Supplied data –
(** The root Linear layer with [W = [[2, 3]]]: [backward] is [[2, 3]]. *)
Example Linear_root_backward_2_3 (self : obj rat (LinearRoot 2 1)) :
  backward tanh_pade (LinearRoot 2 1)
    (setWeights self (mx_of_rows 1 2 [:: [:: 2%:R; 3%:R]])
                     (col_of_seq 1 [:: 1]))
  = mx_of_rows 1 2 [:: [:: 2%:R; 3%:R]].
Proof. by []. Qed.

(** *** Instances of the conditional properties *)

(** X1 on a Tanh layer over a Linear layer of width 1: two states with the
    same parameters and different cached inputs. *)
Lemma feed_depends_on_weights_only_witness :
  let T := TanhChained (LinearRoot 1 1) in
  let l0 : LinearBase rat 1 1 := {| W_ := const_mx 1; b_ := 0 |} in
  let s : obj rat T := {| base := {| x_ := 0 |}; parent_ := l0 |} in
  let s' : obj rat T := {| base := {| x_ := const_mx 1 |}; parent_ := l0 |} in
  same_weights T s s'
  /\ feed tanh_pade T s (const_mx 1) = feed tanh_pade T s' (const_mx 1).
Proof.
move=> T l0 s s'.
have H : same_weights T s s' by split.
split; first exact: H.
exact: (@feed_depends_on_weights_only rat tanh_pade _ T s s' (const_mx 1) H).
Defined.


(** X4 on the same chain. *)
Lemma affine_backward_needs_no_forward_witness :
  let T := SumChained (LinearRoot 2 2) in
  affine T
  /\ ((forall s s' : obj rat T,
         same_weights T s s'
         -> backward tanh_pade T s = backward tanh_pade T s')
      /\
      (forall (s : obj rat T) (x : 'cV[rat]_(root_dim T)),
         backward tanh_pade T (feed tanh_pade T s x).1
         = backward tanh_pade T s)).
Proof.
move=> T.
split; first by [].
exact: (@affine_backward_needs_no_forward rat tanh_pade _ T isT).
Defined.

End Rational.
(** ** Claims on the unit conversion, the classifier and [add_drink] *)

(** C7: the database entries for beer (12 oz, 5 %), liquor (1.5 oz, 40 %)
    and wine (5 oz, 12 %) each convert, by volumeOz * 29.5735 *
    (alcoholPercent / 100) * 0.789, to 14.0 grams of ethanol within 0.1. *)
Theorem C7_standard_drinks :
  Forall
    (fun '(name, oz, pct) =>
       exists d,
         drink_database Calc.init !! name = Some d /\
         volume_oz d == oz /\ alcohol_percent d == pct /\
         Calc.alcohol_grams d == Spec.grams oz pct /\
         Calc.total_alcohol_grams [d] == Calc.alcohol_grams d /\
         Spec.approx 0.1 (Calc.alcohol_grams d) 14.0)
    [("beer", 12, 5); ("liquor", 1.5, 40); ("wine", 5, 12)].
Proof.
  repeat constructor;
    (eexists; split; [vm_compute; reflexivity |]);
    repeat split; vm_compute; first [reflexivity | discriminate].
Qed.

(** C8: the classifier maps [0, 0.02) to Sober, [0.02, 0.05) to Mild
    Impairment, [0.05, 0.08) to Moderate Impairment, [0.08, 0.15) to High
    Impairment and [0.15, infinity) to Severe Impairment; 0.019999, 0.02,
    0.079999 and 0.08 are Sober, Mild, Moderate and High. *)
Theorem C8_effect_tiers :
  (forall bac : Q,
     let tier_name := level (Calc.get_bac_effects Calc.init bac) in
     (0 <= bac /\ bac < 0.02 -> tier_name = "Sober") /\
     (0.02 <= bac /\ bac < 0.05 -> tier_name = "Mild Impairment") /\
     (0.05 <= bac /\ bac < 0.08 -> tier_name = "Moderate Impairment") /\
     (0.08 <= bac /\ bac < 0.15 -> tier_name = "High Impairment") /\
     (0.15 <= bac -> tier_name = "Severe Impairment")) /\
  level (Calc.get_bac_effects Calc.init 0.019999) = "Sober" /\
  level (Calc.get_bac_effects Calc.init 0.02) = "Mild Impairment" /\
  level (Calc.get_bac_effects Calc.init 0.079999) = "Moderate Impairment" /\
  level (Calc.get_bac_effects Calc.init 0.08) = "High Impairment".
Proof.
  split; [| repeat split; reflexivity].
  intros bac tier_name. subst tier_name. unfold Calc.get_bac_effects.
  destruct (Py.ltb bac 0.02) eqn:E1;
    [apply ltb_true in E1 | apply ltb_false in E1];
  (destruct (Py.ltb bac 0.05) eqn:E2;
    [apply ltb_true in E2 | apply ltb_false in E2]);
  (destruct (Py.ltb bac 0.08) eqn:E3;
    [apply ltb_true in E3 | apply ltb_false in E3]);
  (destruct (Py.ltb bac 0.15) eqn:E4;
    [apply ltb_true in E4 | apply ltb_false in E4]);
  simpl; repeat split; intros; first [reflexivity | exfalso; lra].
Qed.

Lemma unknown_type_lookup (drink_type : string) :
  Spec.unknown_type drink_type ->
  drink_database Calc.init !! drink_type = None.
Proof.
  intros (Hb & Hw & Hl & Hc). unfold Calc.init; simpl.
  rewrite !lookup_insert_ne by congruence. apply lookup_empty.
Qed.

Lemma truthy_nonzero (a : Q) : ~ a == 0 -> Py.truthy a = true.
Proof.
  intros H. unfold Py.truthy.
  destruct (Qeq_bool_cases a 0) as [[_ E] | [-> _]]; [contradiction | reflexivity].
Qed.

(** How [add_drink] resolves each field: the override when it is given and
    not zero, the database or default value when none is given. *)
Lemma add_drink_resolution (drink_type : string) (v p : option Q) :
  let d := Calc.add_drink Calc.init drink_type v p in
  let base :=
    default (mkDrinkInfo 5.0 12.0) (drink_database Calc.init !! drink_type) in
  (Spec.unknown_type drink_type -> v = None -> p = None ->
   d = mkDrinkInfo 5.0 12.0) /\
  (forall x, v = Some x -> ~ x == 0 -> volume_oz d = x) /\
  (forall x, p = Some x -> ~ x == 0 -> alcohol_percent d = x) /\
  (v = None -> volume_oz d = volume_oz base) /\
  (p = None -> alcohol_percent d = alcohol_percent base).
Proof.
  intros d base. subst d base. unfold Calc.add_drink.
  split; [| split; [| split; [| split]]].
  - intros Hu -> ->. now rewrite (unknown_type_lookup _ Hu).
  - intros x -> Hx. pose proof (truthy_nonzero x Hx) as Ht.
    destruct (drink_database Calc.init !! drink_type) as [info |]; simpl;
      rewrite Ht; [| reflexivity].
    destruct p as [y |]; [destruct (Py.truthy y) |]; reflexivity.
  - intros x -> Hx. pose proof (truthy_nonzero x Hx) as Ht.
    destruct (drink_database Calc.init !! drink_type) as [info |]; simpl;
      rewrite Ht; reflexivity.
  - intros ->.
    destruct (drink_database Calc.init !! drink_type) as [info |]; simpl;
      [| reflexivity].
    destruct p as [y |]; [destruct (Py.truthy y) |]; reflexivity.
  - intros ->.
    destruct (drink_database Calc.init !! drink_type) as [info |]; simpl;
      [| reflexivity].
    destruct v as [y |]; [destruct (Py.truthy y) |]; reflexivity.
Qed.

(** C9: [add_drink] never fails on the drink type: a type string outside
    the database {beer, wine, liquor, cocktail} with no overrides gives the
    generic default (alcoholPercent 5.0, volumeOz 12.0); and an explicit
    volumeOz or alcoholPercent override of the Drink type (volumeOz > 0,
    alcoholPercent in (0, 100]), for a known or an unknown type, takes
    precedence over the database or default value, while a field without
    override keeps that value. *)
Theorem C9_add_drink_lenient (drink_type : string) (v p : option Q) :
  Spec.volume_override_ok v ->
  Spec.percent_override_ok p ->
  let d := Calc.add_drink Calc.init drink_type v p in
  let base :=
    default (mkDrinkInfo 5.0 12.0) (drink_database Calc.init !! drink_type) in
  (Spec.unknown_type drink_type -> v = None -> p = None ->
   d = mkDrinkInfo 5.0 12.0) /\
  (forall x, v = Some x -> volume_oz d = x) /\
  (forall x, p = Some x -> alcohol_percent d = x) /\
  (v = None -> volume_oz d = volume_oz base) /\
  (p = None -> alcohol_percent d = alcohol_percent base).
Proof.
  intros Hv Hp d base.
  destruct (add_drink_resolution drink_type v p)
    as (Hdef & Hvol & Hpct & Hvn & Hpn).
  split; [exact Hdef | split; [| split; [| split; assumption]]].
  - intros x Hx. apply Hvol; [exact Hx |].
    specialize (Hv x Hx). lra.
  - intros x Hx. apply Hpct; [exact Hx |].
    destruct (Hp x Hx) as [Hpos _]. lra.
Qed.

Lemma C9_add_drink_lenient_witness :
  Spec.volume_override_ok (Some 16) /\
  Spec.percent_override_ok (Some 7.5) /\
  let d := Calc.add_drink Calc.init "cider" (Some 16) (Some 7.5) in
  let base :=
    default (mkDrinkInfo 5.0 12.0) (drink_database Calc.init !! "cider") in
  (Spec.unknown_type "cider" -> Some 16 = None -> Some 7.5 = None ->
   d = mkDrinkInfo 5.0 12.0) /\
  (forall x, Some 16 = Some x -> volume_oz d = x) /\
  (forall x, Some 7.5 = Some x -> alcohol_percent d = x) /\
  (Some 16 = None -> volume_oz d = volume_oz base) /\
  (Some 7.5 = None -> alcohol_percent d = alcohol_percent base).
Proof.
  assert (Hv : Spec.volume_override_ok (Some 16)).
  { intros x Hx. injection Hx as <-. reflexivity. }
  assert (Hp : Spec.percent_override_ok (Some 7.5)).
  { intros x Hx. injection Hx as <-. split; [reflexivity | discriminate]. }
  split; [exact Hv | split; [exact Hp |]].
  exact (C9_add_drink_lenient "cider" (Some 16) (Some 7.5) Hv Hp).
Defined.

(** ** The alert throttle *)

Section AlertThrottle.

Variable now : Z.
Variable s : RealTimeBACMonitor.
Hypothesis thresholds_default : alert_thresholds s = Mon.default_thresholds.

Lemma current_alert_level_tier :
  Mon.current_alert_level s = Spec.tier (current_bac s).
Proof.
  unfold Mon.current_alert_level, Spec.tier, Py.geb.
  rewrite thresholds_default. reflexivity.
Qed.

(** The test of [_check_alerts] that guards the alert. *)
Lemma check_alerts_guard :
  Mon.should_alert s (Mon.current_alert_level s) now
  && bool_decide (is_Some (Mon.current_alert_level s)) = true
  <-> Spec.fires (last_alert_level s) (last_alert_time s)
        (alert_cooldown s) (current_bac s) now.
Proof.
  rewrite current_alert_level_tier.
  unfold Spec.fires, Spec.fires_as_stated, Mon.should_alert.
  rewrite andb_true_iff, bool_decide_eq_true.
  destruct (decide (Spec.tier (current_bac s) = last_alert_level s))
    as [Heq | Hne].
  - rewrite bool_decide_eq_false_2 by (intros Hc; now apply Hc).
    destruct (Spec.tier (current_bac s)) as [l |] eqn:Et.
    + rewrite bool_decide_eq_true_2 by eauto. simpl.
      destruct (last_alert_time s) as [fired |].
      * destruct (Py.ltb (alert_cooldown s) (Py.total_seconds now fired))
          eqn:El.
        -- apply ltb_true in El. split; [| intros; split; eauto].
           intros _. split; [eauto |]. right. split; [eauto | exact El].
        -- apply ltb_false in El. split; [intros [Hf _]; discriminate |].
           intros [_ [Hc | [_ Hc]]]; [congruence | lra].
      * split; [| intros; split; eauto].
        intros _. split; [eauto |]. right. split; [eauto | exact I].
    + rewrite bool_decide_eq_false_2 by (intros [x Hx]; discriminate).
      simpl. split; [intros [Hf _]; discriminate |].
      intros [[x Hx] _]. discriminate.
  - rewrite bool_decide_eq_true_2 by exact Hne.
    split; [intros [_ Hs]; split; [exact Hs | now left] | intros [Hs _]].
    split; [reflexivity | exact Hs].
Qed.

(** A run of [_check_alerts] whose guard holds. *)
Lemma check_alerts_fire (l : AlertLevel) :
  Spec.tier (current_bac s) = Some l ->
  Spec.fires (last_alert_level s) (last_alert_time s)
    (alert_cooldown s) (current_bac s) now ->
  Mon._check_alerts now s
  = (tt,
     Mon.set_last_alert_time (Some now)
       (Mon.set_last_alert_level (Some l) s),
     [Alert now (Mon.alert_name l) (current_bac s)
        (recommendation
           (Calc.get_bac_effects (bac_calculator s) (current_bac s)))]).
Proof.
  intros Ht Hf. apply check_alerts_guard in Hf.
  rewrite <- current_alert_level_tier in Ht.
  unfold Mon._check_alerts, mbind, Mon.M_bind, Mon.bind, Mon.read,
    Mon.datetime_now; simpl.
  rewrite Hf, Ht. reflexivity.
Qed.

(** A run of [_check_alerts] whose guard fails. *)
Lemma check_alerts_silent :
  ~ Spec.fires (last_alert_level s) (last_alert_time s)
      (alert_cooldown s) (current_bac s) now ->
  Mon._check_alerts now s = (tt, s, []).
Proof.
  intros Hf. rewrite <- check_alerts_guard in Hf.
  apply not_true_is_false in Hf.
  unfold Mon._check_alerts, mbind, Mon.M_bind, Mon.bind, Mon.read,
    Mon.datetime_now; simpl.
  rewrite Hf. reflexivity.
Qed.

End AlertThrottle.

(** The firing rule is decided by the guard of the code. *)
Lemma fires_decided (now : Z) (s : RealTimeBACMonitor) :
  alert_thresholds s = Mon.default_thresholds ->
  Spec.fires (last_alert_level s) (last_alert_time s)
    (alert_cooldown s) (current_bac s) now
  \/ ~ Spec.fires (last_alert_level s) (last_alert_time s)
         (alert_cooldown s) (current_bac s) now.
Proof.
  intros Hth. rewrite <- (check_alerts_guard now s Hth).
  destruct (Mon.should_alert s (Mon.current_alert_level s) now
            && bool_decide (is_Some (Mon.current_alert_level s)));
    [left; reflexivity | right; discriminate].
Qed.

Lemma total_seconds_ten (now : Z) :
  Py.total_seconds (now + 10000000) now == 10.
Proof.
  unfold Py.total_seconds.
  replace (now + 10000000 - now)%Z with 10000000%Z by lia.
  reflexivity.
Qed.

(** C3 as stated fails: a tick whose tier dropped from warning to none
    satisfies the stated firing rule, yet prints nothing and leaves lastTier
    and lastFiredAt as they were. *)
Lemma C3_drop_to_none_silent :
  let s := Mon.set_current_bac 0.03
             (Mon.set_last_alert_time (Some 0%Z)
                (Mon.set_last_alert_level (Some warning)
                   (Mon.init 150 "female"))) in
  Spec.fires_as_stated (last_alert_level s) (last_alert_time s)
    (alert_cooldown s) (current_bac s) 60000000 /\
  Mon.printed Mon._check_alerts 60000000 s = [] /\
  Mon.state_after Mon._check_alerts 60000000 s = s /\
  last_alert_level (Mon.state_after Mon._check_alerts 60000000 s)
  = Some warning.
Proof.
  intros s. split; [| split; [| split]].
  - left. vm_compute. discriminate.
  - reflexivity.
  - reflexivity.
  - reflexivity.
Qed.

What is needed –
The required output is the exact run of lines from the beginning of the listing above to the line that contains "(** *** Instances", inclusive of both.

Solution to this exercise –
(** The root Linear layer with [W = [[2, 3]]]: [backward] is [[2, 3]]. *)
Example Linear_root_backward_2_3 (self : obj rat (LinearRoot 2 1)) :
  backward tanh_pade (LinearRoot 2 1)
    (setWeights self (mx_of_rows 1 2 [:: [:: 2%:R; 3%:R]])
                     (col_of_seq 1 [:: 1]))
  = mx_of_rows 1 2 [:: [:: 2%:R; 3%:R]].
Proof. by []. Qed.

(** *** Instances of the conditional properties *)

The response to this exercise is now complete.